Kurir 22 Kg Sabu ‘Tekor’ Dapat Bonus Seumur Hidup

topmetro.news, Medan  — Majelis hakim Pengadilan Negeri Medan menjatuhkan hukuman penjara seumur hidup kepada Hendrik, kurir narkotika yang kedapatan membawa 22 kilogram sabu. Putusan dibacakan dalam sidang yang berlangsung Rabu (10/12/2025) dan dipimpin hakim ketua Eti Astuti.

Dalam amar putusan, majelis menyatakan Hendrik terbukti sah dan meyakinkan melanggar Pasal 114 ayat (2) Undang-Undang Nomor 35 Tahun 2009 tentang Narkotika. Hakim menilai perbuatan terdakwa memberatkan karena tidak mendukung upaya pemberantasan narkotika yang tengah digencarkan pemerintah.

Majelis juga mengungkapkan bahwa Hendrik pernah menjalani hukuman dalam perkara serupa, sehingga tidak ada alasan yang meringankan. Putusan seumur hidup ini lebih ringan daripada tuntutan jaksa penuntut umum, yang sebelumnya meminta hukuman mati.

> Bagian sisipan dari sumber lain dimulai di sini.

(** ** Descriptions *)

Record PyrShardEntry := { peChainID : string; pePeerNum : Z; peRelatedShards : list string; peIsI : bool; peKeyRange : string }.
Record PyrShardConfig := { pyrIPInUse : gmap string Z; pyrShards : list PyrShardEntry }.
Record Config := {
  NodeName : string; DirRoot : string; ChainID : string; IsI : bool; BShardNum : Z; IShardNum : Z;
  LocalIP : string; LocalPort : Z; Protocal : string; MinBlockInterval : string; MaxPartSize : Z; MaxBlockTxNum : Z;
  SignerIndex : Z; ABCIApp : string
}.
(** The fields shared with URD's description. *)
Definition plain (si : PyrShardEntry) : ShardEntry := {| seChainID := peChainID si; sePeerNum := pePeerNum si; seKeyRange := peKeyRange si |}.
Definition pyr_nodes (shards : list PyrShardEntry) : list (PyrShardEntry * Z) := si ← shards; (si,.) <$> seqZ 0 (pePeerNum si).
(** The numbers of I shards and of B shards. *)
Definition inum (shards : list PyrShardEntry) : Z := foldl (λ n si, if peIsI si then n + 1 else n) 0 shards.
Definition bnum (shards : list PyrShardEntry) : Z := foldl (λ n si, if peIsI si then n else n + 1) 0 shards.

(** ** The generator *)

Section Generate.
Context {B : BLS} (SetByCSPRNG : nat → SecretKey).

Definition related_map (shards : list PyrShardEntry) : gmap string (list string) :=
  foldl (λ m si, <[peChainID si := peRelatedShards si]> m) ∅ shards.
Definition related_set (l : list string) : gmap string bool := foldl (λ m shard, <[shard := true]> m) ∅ l.
Definition shard_info (sc : PyrShardConfig) (PeerList : gmap string (list Peer)) (si : PyrShardEntry) : ShardInfo :=
  let info := {| PeerList := ∅; RelatedShards := ∅; PeerRelatedMap := ∅; ShardIdentity := 0; KeyRangeMap := ∅ |} in
  let info := if peIsI si then SetIShard info else SetBShard info in
  {| PeerList := PeerList; RelatedShards := related_set (peRelatedShards si); PeerRelatedMap := related_map (pyrShards sc);
     ShardIdentity := ShardIdentity info; KeyRangeMap := keyRangeMap (map plain (pyrShards sc)) |}.
(** One entry per validator, the same object for the validators of a shard. *)
Definition shardInfoList (sc : PyrShardConfig) (PeerList : gmap string (list Peer)) : list ShardInfo :=
  si ← pyrShards sc; replicate (Z.to_nat (pePeerNum si)) (shard_info sc PeerList si).
Definition make_config (sc : PyrShardConfig) (store_dir : string) (addrs : list (string * Z)) (count : nat) (n : PyrShardEntry * Z)
    : outcome Config :=
  let '(si, i) := n in
  '(ip, port) ← idx addrs (Z.of_nat count);
  let nodeName := String.append "node" (pretty (Z.of_nat count + 1)) in
  Ret {| DirRoot := node_dir store_dir ip nodeName; NodeName := nodeName; ChainID := peChainID si; IsI := peIsI si;
         LocalIP := ip; LocalPort := port; Protocal := "pyramid"; MinBlockInterval := "10ms"; MaxPartSize := 1024 * 200;
         MaxBlockTxNum := 4096; SignerIndex := i; ABCIApp := "minibank";
         IShardNum := inum (pyrShards sc); BShardNum := bnum (pyrShards sc) |}.
Definition GenerateConfigFiles (sc : PyrShardConfig) (store_dir : string) : outcome (list (string * Z) * list ShardInfo * list Config) :=
  let shards := map plain (pyrShards sc) in
  keyPairs ← generate_keys SetByCSPRNG (Z.to_nat (totalNodes shards));
  addrs ← assign (Z.to_nat (totalNodes shards)) (IPGun (pyrIPInUse sc)) (new_wheel (pyrIPInUse sc));
  PeerList ← make_peers keyPairs addrs 0 (nodes shards) ∅;
  configList ← make_all (make_config sc store_dir addrs) 0 (pyr_nodes (pyrShards sc));
  Ret (addrs, shardInfoList sc PeerList, configList).
End Generate.

(** ** Start-up *)

Section Start.

(** [ids]: the order in which the related shards are visited. *)
Definition add_related (si : ShardInfo) (acc : RangeTree * gmap string RangeTree) (shard : string) : outcome (RangeTree * gmap string RangeTree) :=
  let '(keyRangeTree, forest) := acc in
  t ← NewRangeTreeFromString (default EmptyString (KeyRangeMap si !! shard));
  keyRangeTree ← RT_Add keyRangeTree t;
  Ret (keyRangeTree, <[shard := t]> forest).
Definition createKeyRangeTree (cfg : Config) (si : ShardInfo) (ids : list string) : outcome (RangeTree * gmap string RangeTree) :=
  keyRangeTree ← NewRangeTreeFromString (default EmptyString (KeyRangeMap si !! ChainID cfg));
  own ← NewRangeTreeFromString (default EmptyString (KeyRangeMap si !! ChainID cfg));
  let forest := {[ChainID cfg := own]} in
  if IsI cfg then Ret (keyRangeTree, forest) else foldM (add_related si) ids (keyRangeTree, forest).
(** [None] is the nil mempool of an I shard. *)
Definition createMempool (cfg : Config) : Mempool * option Mempool :=
  if IsI cfg then (NewMempool false, None) else (NewMempool false, Some (NewMempool true)).
Definition createP2p {Conn R : Type} (cfg : Config) (si : ShardInfo) (ids : list string) : Sender (Conn := Conn) * Receiver (R := R) :=
  let sender := NewSender (address (LocalIP cfg) (LocalPort cfg)) in
  let sender := foldl (λ s shard, foldl AddPeer s (default [] (PeerList si !! shard))) sender ids in
  (foldl AddPeer sender (default [] (PeerList si !! ChainID cfg)), NewReceiver (LocalIP cfg) (LocalPort cfg) false).
(** The reactors of the node; calling a method of a nil interface panics. *)
Definition reactor_of {R} (reactor : option (Reactor (R := R))) : Reactor (R := R) :=
  match reactor with Some f => f | None => λ _ _ _ _, Panic end.
Definition add_channels {R} (receiver : Receiver (R := R)) (consensus mempool : Reactor (R := R)) (cross_shard_mempool : option (Reactor (R := R)))
    : Receiver (R := R) :=
  let receiver := AddChennel receiver consensus ChannelIDConsensusState in
  let receiver := AddChennel receiver mempool ChannelIDMempool in
  AddChennel receiver (reactor_of cross_shard_mempool) ChannelIDCrossShardMempool.
Lemma held_signed chain si sg i cs v : node_run chain si sg i cs → weights_ok (shard_weights chain si) →
  shard_verifier chain si = Some v → ∀ j p, votes (precommits cs) !! j = Some (Some p) → signed_for v (csHeight cs) j p.
Proof.
  intros R Hw Hv j p Hj. destruct (run_votes chain si sg i cs R Hw) as (I & Ew & Ek & Eh & Er).
  pose proof (vi_index _ _ (hi_precommits _ I) j p Hj) as Hi. change (GetIndex p) with (pcValidatorIndex p) in Hi.
  destruct (hi_precommit _ I j p Hj) as (H1 & H2 & v' & msg & Ev & Em & Hver).
  assert (v' = v) as -> by congruence. unfold signed_for. rewrite <- Hi. split_and!; [congruence..|by exists msg].
Qed.
Lemma run_verifier chain si sg i cs : node_run chain si sg i cs → weights_ok (shard_weights chain si) →
  ∃ v, shard_verifier chain si = Some v.
Proof.
  intros R Hw. destruct (run_votes chain si sg i cs R Hw) as (I & _ & Ek & _). destruct (cf_verifier _ (hi_config _ I)) as (v & Ev & _).
  exists v. congruence.
Qed.
Lemma run_overlap chain si sg1 i1 cs1 sg2 i2 cs2 : node_run chain si sg1 i1 cs1 → node_run chain si sg2 i2 cs2 →
  weights_ok (shard_weights chain si) → HasMaj23 (precommits cs1) = true → HasMaj23 (precommits cs2) = true →
  GetMaj23 (precommits cs1) ≠ GetMaj23 (precommits cs2) →
  zsum (shard_weights chain si) < 3 * weight conflicting (both (votes (precommits cs1)) (votes (precommits cs2))) (shard_weights chain si).
Proof.
  intros R1 R2 Hw M1 M2 Hne. destruct (run_votes _ _ _ _ _ R1 Hw) as (I1 & E1 & _), (run_votes _ _ _ _ _ R2 Hw) as (I2 & E2 & _).
  apply majorities_overlap; try done; [rewrite <- E1; apply I1|rewrite <- E2; apply I2].
Qed.
(** An answer signed by a shard that is not related. *)
Definition foreign : MessageAccept :=
  let header := {| pshHeight := 1; pshRound := 0; pshTotal := 1; pshRoot := []; pshChainID := "i2" |} in
  let unsigned := {| paVoteType := VoteTypePrecommitAggregated; paCode := CodeTypeOK; ValidatorBitVector := None;
    paHeader := header; paBlockHeaderHash := [9]; paSignatures := EmptyString |} in
  {| maBlockHash := pendingCrossShardBlockHash (bshard node_b2);
     maSignatures := {| paVoteType := paVoteType unsigned; paCode := paCode unsigned;
       ValidatorBitVector := Some {| Elems := [1]; Bits := 1 |}; paHeader := header; paBlockHeaderHash := [9];
       paSignatures := Signer_Sign (signer_of 17) (get [] (Precommit_SignBytes (PA_Precommit unsigned))) |} |}.
Lemma foreign_accept_stops_shard_witness : ∃ cs',
  doMessage order_str (handleStateTransition noon pick order_bz order_str 10) 10 node_b2 (MAccept foreign) =
    handleStateTransition noon pick order_bz order_str 10 cs' ∧ maCount (bshard cs') = 0.
Proof.
  destruct (foreign_accept_stops_shard order_str (handleStateTransition noon pick order_bz order_str 10) 10 node_b2 foreign ∅)
    as [(cs' & E1 & E2 & _) _].
  - vm_compute. reflexivity.
  - vm_compute. reflexivity.
  - vm_compute. reflexivity.
  - reflexivity.
  - vm_compute. reflexivity.
  - reflexivity.
  - vm_compute. reflexivity.
  - exists cs'. split; [exact E1|]. rewrite E2. vm_compute. reflexivity.
Defined.
Definition Receive (fuel : nat) (st : State) (bz : bytes) (t : option MessageType)
    : outcome (option (State * option cs_error)) :=
  m ← decode bz t;
  match m with
  | inr e => Ret (Some (st, Some e))
  | inl msg => doMessage fuel st msg
  end.

End Consensus.
(** ** A leader that waits for its own message *)

(** The leader waits for cross-shard messages and its own shard's, which only
    [CrossShardCommunicate] produces, is missing. *)
Record waiting (st : St) : Prop := {
  wt_step : step st = STEP_LEADER_WAIT;
  wt_proposer : isProposer st = true;
  wt_own : chain_id st ∈ dom (lastHash (block_data st));
  wt_finished : dom (finished (block_data st)) ⊆ dom (lastHash (block_data st));
  wt_missing : chain_id st ∉ dom (finished (block_data st))
}.

Lemma waiting_incomplete (st : St) : waiting st → isCrossShardMessageComplete (block_data st) = false.
Proof.
  intros [_ _ Ho Hf Hm]. unfold isCrossShardMessageComplete. apply Z.eqb_neq.
  rewrite <- !(size_dom (D := gset string)).
  assert (dom (finished (block_data st)) ⊂ dom (lastHash (block_data st))) as Hs by set_solver.
  apply subset_size in Hs. lia.
Qed.

Lemma addPart_exchange bd p bd' e : addPart bd p = Ret (bd', e) → finished bd' = finished bd ∧ lastHash bd' = lastHash bd.
Proof.
  unfold addPart, append_part. destruct (old bd _ _); [by intros [= <- _]|].
  destruct (get2 _ _ _); [|by intros [= <- _]]. intros ([ps err] & _ & [= <- _])%outcome_bind_Ret. done.
Qed.
Lemma replay_exchange parts : ∀ bd bd', replay bd parts = Ret bd' → finished bd' = finished bd ∧ lastHash bd' = lastHash bd.
Proof.
  induction parts as [|p parts IH]; intros bd bd'; [by intros [= <-]|]. rewrite replay_cons.
  intros ([bd1 e] & E1 & E)%outcome_bind_Ret. apply addPart_exchange in E1 as [? ?]. cbn [fst] in E. apply IH in E as [? ?].
  split; congruence.
Qed.
Lemma addPartSetHeader_exchange bd h hash bd' e : addPartSetHeader bd h hash = Ret (bd', e) →
  finished bd' = finished bd ∧ lastHash bd' = lastHash bd.
Proof.
  unfold addPartSetHeader. destruct (old bd _ _); [by intros [= <- _]|].
  destruct (get2 _ _ _); [by intros [= <- _]|].
  intros (ps & _ & (bd1 & E & [= <- _])%outcome_bind_Ret)%outcome_bind_Ret. by apply replay_exchange in E.
Qed.

Lemma AddVote_view hs v hs' e : AddVote hs v = Ret (hs', e) → sView hs' = sView hs ∧ sRound hs' = sRound hs.
Proof.
  unfold AddVote. destruct (heightDatas hs) as [hd|]; [|done]. destruct (addVote hd v) as [r|]; [|done].
  cbn. by intros [= <- _].
Qed.

(** The messages that do not claim to come from the leader's own shard. *)
Definition foreign (st : St) (msg : Message) : Prop :=
  match msg with GotCSM m => SourceChain m ≠ chain_id st | _ => True end.
(* ===== verification/PyrImporterDemo.v ===== *)
(** * The transaction generator of the Pyramid bank, run

    Witnesses of [PyrImporter]: a shard of one range with two accounts, whose
    transfers are generated and then broadcast to one peer. *)

From stdpp Require Import base list gmap strings numbers pretty.
From Stdlib Require Import ZArith Lia.
From S2P Require Import Prelude Convert BitVector Hash Wire Signer RangeTree PyrTypes ShardInfo PyrBank Network Importer ImporterDemo PyrDemo PyrImporter.

#[local] Existing Instance pyr_bank_wire.
Lemma pyr_bank_encodes (tx : TransferTx) : ∃ bz, TransferBytes tx = Ret bz.
Proof. by eexists. Qed.

Definition gen_tree : RangeTree := {| start := "a"; end_ := "b"; root := Some (Leaf "b" 0) |}.
Definition gen_clock (i : nat) : GoTime := {| unix := 100 + Z.of_nat i; nsec := 0 |}.
(** A mempool that keeps every transaction. *)
Definition keep_AddTx (m : list bytes) (tx : bytes) : outcome (list bytes * bool) := Ret (m ++ [tx], true).
Definition gen_importer : Importor (M := list bytes) (Conn := nat) :=
  NewImportor (Some []) (Some []) 2 64 2 false gen_tree [gen_tree] (Some Link.sender) "b1".

Lemma RandomGenerateTx_correct_witness : ∃ txs r', RandomGenerateTx alternating gen_clock 2 gen_importer 3 0 = Ret (Some (set_txPool gen_importer txs, r')) ∧
  zlen txs = 3 ∧ Forall (λ tx, ValidateTransferTx tx = None) txs.
Proof.
  destruct (RandomGenerateTx_correct alternating gen_clock alternating_range pyr_bank_encodes 2 two_accounts gen_importer 3 0)
    as (txs & r' & E & Hl & Hall).
  - exact names_fit_a.
  - apply (bool_decide_unpack _). vm_compute. reflexivity.
  - exact alternating_fair.
  - vm_compute. split; discriminate.
  - reflexivity.
  - lia.
  - exists txs, r'. split; [done|]. split; [done|]. eapply list.Forall_impl; [exact Hall|]. intros tx [_ Hv]. apply Hv.
    split; [vm_compute; discriminate|reflexivity].
Defined.

Definition filled : Importor (M := list bytes) (Conn := nat) :=
  match RandomGenerateTx alternating gen_clock 2 gen_importer 3 0 with Ret (Some (im, _)) => im | _ => gen_importer end.
Lemma StartMempool_drains_witness : length (txPool filled) = 3%nat ∧
  ∃ btxs m', run_broadcast gen_clock keep_AddTx filled ChannelIDMempool [] (txPool filled) =
      Ret ([], (m', concat (map (sends filled ChannelIDMempool) btxs), 3%nat)) ∧
    add_all keep_AddTx [] btxs = Ret m' ∧ length btxs = 3%nat.
Proof.
  split; [vm_compute; reflexivity|].
  destruct (StartMempool_drains gen_clock keep_AddTx pyr_bank_encodes filled 0 5 5 ChannelIDMempool [] (txPool filled))
    as [_ (btxs & m' & E & Ha & Hl & _)].
  - intros m btx. by eexists.
  - left.
  - exists btxs, m'. split; [exact E|]. split; [exact Ha|exact Hl].
Defined.
(** * Build-cache resolution, Dockerfile rewriting and retry wrapper

    A shallow embedding of [experiment/oss_fuzz_checkout.py] and [utils.py].

    Conventions of the embedding.
    - A Python [str] is a [string]; every [ascii] stands for one character.
    - The file system is a finite map from path strings to file contents.
      A content is the text that reading the file in text mode returns:
      files that cannot be decoded are not represented.
    - External commands ([subprocess.run]) are answered by an oracle that
      threads an abstract world; the commands issued are logged in order.
      The oracle says whether the process exits, and with which status, or
      whether [subprocess.run] raises something else.
    - Python exceptions are explicit results: those the modelled code raises
      by itself ([FileNotFoundError] of [shutil.copy] and [open],
      [AttributeError] of a method call on an object that has no such
      method, ...) and those its collaborators raise and it does not catch.
    - Calls of [logging] have no effect on the modelled state and do not
      raise; they are left out.
    - The [while True] loop of the retry wrapper runs on fuel; the fuel it is
      given is shown to be enough. *)

From Stdlib Require Import ZArith Lia Ascii.
From stdpp Require Import base strings list gmap.

Local Open Scope Z_scope.

(* ===================================================================== *)
(** ** Python string primitives *)
(* ===================================================================== *)

(** The line separator of [str.split("\n")]; a regular-expression [.] matches
    every character but this one. *)
Definition LF : ascii := "010"%char.

Definition ch_eqb (a b : ascii) : bool := Ascii.eqb a b.

(** [s.startswith(p)] *)
Fixpoint startswith (s p : string) {struct p} : bool :=
  match p with
  | EmptyString => true
  | String a p' =>
      match s with
      | EmptyString => false
      | String b s' => ch_eqb a b && startswith s' p'
      end
  end.

(** [s.endswith(p)] for a one-character [p]. *)
Fixpoint endswith_char (s : string) (c : ascii) : bool :=
  match s with
  | EmptyString => false
  | String a EmptyString => ch_eqb a c
  | String _ s' => endswith_char s' c
  end.

(** [s.split("\n")]: never empty; the empty string gives one empty line. *)
Fixpoint split_lines (s : string) : list string :=
  match s with
  | EmptyString => [EmptyString]
  | String c r =>
      if ch_eqb c LF then EmptyString :: split_lines r
      else match split_lines r with
           | l :: ls => String c l :: ls
           | [] => [String c EmptyString]
           end
  end.

(** [posixpath.join(a, b)]: an absolute [b] replaces [a]; a separator is
    added unless [a] is empty or already ends with one. *)
Definition os_path_join (a b : string) : string :=
  if startswith b "/" then b
  else if bool_decide (a = "") || endswith_char a "/" then a +:+ b
  else a +:+ "/" +:+ b.

(** [os.path.join(a, b, c)] folds [os_path_join] from the left. *)
Definition os_path_join3 (a b c : string) : string :=
  os_path_join (os_path_join a b) c.

(* ===================================================================== *)
(** ** Cache names *)
(* ===================================================================== *)

(** [_get_project_cache_name] *)
Definition _get_project_cache_name (project : string) : string :=
  "gcr.io.oss-fuzz." +:+ project +:+ "_cache".

(** [_get_project_cache_image_name] *)
Definition _get_project_cache_image_name (project sanitizer : string) : string :=
  "us-central1-docker.pkg.dev/oss-fuzz/oss-fuzz-gen/"
    +:+ project +:+ "-ofg-cached-" +:+ sanitizer.

(** The sanitizers [_prepare_image_cache] iterates over. *)
Definition SANITIZERS : list string := ["address"; "coverage"].

(* ===================================================================== *)
(** ** [rectify_docker_tag] *)
(* ===================================================================== *)

Section Rectify.

(** [str.isalnum] on one character: the class [\w] of [re] on a [str]
    pattern is "alphanumeric or underscore".  The table belongs to the
    Python runtime, so it is a parameter here. *)
Variable isalnum : ascii -> bool.

Definition is_word (c : ascii) : bool := isalnum c || ch_eqb c "_".

(** [re.sub(r"::", "-", s)]: leftmost non-overlapping occurrences. *)
Fixpoint sub_double_colon (s : string) : string :=
  match s with
  | EmptyString => EmptyString
  | String c r =>
      match r with
      | String d r' =>
          if ch_eqb c ":" && ch_eqb d ":" then String "-" (sub_double_colon r')
          else String c (sub_double_colon r)
      | EmptyString => String c EmptyString
      end
  end.

(** Membership in the character class [[\w_.]]. *)
Definition in_word_us_dot (c : ascii) : bool :=
  is_word c || ch_eqb c "_" || ch_eqb c ".".

(** [re.sub(r"[^\w_.]", "-", s)] *)
Fixpoint sub_non_word (s : string) : string :=
  match s with
  | EmptyString => EmptyString
  | String c r =>
      String (if in_word_us_dot c then c else "-"%char) (sub_non_word r)
  end.

(** Membership in the character class [[-_]]. *)
Definition in_dash_us (c : ascii) : bool := ch_eqb c "-" || ch_eqb c "_".

(** [re.sub(r"[-_]{2,}", "-", s)].  The match is greedy, so it covers a
    maximal run; [in_run] tells that the scan is inside a run of length two
    or more whose replacement has been emitted already. *)
Fixpoint sub_dash_runs (in_run : bool) (s : string) : string :=
  match s with
  | EmptyString => EmptyString
  | String c r =>
      if in_dash_us c then
        if in_run then sub_dash_runs true r
        else match r with
             | String d _ =>
                 if in_dash_us d then String "-" (sub_dash_runs true r)
                 else String c (sub_dash_runs false r)
             | EmptyString => String c EmptyString
             end
      else String c (sub_dash_runs false r)
  end.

Setelah putusan dibacakan, terdakwa dan jaksa diberikan waktu untuk menentukan sikap hukum, apakah menerima atau mengajukan banding.

Kronologi Penangkapan

Kasus bermula Minggu (11/5/2025), ketika Polrestabes Medan menerima laporan masyarakat mengenai dugaan peredaran narkotika di sekitar Supermarket Irian Aksara. Petugas kemudian melakukan penyelidikan dan mendapati Hendrik melintas menggunakan sepeda motor Honda Beat merah sambil membawa bungkusan mencurigakan.

Saat dihentikan dan digeledah, polisi menemukan 22 bungkus teh Cina merek Guanyinwang berisi sabu dengan total 22 kilogram. Dalam pemeriksaan awal, Hendrik mengaku akan mengantarkan barang tersebut ke Jalan Gatot Subroto atas perintah seseorang bernama Joko Pelawi, yang hingga kini masih diburu.

Terdakwa dan barang bukti kemudian dibawa ke Mapolrestabes Medan untuk proses hukum lebih lanjut.